* _Exercise_:
Locate the word "JSON" in the data below, then copy every line that holds it.

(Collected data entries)
※

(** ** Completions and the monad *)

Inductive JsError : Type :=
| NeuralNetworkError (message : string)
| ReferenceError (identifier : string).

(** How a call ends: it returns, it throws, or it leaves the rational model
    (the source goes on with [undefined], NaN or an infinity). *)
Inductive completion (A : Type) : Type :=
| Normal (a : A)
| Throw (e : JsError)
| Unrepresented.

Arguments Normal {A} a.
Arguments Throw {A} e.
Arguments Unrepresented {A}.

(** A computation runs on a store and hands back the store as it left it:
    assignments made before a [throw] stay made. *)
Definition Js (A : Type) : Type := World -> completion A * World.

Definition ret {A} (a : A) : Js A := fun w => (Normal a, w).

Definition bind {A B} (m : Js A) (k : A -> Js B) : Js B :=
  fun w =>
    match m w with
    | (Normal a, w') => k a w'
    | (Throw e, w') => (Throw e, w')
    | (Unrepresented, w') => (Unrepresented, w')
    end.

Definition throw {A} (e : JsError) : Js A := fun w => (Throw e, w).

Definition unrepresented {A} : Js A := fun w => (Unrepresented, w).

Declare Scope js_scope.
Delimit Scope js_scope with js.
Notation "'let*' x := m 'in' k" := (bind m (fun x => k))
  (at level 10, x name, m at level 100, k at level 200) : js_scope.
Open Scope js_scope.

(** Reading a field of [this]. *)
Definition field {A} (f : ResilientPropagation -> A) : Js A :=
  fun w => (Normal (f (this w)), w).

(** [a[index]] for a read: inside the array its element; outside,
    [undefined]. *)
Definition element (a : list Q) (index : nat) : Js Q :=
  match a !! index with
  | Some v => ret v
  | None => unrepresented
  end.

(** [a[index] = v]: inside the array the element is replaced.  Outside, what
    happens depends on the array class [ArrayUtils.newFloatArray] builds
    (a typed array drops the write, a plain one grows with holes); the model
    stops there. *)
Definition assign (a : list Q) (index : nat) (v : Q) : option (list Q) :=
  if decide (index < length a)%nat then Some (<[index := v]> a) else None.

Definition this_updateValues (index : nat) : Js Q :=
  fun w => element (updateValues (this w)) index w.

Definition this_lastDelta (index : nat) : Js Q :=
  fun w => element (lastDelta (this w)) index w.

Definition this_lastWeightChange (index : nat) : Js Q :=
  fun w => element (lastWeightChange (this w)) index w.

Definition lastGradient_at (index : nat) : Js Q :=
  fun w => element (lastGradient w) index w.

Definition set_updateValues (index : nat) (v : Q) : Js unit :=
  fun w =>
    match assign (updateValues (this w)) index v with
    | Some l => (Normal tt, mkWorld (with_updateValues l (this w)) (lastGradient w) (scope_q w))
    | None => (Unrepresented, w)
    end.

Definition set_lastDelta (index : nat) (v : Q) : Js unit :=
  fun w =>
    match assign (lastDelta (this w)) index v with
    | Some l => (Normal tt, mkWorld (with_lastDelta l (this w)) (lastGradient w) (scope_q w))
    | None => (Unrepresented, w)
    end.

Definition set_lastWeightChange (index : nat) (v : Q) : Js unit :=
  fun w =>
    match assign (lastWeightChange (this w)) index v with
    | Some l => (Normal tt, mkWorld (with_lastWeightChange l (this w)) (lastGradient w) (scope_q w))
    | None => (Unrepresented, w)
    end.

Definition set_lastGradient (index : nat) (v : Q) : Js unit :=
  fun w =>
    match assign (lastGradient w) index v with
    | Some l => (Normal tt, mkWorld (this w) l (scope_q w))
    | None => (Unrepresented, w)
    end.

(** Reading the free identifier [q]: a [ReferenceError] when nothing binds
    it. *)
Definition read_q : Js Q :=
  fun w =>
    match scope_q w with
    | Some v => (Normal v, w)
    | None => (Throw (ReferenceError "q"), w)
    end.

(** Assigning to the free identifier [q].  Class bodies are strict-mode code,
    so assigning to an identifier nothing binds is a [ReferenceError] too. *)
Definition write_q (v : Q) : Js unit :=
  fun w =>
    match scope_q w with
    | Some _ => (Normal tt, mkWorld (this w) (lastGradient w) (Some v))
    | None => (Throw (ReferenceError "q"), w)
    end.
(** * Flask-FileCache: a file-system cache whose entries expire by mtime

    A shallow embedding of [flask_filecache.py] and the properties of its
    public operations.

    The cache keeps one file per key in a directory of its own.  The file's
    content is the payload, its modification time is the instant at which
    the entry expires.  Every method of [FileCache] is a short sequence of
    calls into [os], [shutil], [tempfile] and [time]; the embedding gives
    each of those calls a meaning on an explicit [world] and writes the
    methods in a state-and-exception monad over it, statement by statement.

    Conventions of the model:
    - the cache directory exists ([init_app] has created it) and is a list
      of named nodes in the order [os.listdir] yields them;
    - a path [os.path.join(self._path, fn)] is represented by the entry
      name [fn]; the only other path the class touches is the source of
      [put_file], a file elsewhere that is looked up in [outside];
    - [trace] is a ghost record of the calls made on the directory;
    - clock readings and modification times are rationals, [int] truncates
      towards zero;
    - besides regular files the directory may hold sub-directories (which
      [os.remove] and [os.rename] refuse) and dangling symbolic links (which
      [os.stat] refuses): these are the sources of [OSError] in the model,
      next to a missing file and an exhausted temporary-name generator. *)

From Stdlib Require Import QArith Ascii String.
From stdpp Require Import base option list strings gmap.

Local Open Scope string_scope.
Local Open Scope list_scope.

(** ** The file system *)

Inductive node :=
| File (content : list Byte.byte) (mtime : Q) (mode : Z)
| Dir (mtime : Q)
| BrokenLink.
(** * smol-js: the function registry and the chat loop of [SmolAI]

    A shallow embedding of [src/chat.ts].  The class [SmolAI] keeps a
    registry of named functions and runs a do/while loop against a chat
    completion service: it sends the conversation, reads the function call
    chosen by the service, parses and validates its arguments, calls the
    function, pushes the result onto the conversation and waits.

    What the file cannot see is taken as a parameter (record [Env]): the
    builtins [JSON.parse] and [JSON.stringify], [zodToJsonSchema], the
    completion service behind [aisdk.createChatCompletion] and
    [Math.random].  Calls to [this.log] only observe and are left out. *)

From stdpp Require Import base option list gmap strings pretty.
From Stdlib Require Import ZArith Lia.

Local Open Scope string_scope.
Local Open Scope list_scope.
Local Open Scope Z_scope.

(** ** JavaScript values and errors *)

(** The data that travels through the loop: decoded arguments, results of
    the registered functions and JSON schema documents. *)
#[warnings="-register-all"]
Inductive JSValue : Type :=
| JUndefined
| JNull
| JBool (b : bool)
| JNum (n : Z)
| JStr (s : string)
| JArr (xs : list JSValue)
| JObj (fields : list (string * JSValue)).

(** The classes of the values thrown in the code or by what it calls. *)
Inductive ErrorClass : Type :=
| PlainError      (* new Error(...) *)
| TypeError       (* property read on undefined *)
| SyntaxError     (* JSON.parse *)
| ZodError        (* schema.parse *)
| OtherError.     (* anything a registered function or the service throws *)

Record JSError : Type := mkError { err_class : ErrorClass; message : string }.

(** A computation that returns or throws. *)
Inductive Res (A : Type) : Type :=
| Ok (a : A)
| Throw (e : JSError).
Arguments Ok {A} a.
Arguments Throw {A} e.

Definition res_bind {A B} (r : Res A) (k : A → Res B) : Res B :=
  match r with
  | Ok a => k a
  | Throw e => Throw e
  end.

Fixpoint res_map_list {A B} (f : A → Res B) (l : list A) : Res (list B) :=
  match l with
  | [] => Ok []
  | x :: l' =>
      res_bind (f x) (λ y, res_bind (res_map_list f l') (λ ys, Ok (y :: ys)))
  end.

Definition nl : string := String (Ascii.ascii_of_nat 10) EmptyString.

※

* _Reply_:
    builtins [JSON.parse] and [JSON.stringify], [zodToJsonSchema], the
    the registered functions and JSON schema documents. *)
| SyntaxError     (* JSON.parse *)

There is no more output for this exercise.